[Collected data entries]
══════════════════════════════
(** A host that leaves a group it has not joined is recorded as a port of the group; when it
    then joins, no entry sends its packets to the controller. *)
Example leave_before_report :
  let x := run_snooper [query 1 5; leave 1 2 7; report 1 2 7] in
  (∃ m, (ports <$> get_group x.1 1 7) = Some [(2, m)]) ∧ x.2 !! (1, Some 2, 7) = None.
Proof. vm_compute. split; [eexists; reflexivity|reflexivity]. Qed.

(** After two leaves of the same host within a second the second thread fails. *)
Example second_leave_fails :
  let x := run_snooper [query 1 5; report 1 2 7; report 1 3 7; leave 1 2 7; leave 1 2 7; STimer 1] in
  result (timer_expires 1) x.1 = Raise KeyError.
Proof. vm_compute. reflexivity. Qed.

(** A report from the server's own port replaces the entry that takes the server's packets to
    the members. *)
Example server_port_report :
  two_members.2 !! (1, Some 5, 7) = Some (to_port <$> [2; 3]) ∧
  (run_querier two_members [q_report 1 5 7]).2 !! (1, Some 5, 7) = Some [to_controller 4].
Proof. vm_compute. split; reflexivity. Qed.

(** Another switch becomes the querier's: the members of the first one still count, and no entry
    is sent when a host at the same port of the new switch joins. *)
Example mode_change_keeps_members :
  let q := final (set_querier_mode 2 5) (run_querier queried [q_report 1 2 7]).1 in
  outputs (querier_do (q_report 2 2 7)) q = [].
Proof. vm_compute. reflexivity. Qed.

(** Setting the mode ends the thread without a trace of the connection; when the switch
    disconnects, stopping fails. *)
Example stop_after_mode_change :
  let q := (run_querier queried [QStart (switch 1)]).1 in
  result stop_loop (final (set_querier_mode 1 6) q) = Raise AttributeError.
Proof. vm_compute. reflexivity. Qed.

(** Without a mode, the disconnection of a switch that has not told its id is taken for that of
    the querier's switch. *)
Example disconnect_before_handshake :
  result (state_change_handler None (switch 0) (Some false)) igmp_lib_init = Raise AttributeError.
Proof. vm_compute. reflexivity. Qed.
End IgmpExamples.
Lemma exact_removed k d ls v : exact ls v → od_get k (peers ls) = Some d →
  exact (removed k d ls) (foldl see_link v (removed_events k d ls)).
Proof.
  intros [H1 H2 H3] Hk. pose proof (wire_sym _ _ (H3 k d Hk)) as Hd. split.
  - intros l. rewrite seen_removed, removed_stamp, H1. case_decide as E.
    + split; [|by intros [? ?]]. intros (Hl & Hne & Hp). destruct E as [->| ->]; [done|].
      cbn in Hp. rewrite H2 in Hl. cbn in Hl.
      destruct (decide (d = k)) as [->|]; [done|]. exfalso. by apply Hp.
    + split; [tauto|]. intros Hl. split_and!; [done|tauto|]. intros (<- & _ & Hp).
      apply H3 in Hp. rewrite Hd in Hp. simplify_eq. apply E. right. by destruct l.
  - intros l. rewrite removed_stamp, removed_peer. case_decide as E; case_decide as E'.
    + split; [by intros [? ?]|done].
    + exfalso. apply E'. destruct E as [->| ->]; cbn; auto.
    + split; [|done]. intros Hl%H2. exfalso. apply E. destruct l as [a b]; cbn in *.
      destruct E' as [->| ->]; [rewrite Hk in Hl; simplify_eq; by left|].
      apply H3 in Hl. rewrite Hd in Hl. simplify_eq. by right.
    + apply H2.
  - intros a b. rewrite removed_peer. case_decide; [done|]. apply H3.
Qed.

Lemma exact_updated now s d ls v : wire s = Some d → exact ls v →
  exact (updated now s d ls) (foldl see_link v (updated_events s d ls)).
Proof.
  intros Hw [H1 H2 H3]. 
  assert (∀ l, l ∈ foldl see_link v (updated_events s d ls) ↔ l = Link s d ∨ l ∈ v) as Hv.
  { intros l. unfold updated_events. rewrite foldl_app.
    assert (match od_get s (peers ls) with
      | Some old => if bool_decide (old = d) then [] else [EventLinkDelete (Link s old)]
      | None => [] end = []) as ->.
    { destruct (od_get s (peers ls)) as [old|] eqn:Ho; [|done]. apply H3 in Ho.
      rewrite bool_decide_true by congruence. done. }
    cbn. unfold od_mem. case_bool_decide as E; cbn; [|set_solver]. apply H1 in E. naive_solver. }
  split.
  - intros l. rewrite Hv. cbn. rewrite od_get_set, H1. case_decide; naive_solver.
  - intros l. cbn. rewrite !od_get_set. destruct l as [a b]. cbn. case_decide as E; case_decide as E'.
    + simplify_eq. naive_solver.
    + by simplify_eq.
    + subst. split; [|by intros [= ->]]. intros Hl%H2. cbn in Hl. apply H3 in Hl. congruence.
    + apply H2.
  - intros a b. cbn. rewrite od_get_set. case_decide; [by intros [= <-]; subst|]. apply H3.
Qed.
══════════════════════════════
Your answer should be the lines of the records that include the word "entry".

• _Exercise output_
    then joins, no entry sends its packets to the controller. *)
(** A report from the server's own port replaces the entry that takes the server's packets to
(** Another switch becomes the querier's: the members of the first one still count, and no entry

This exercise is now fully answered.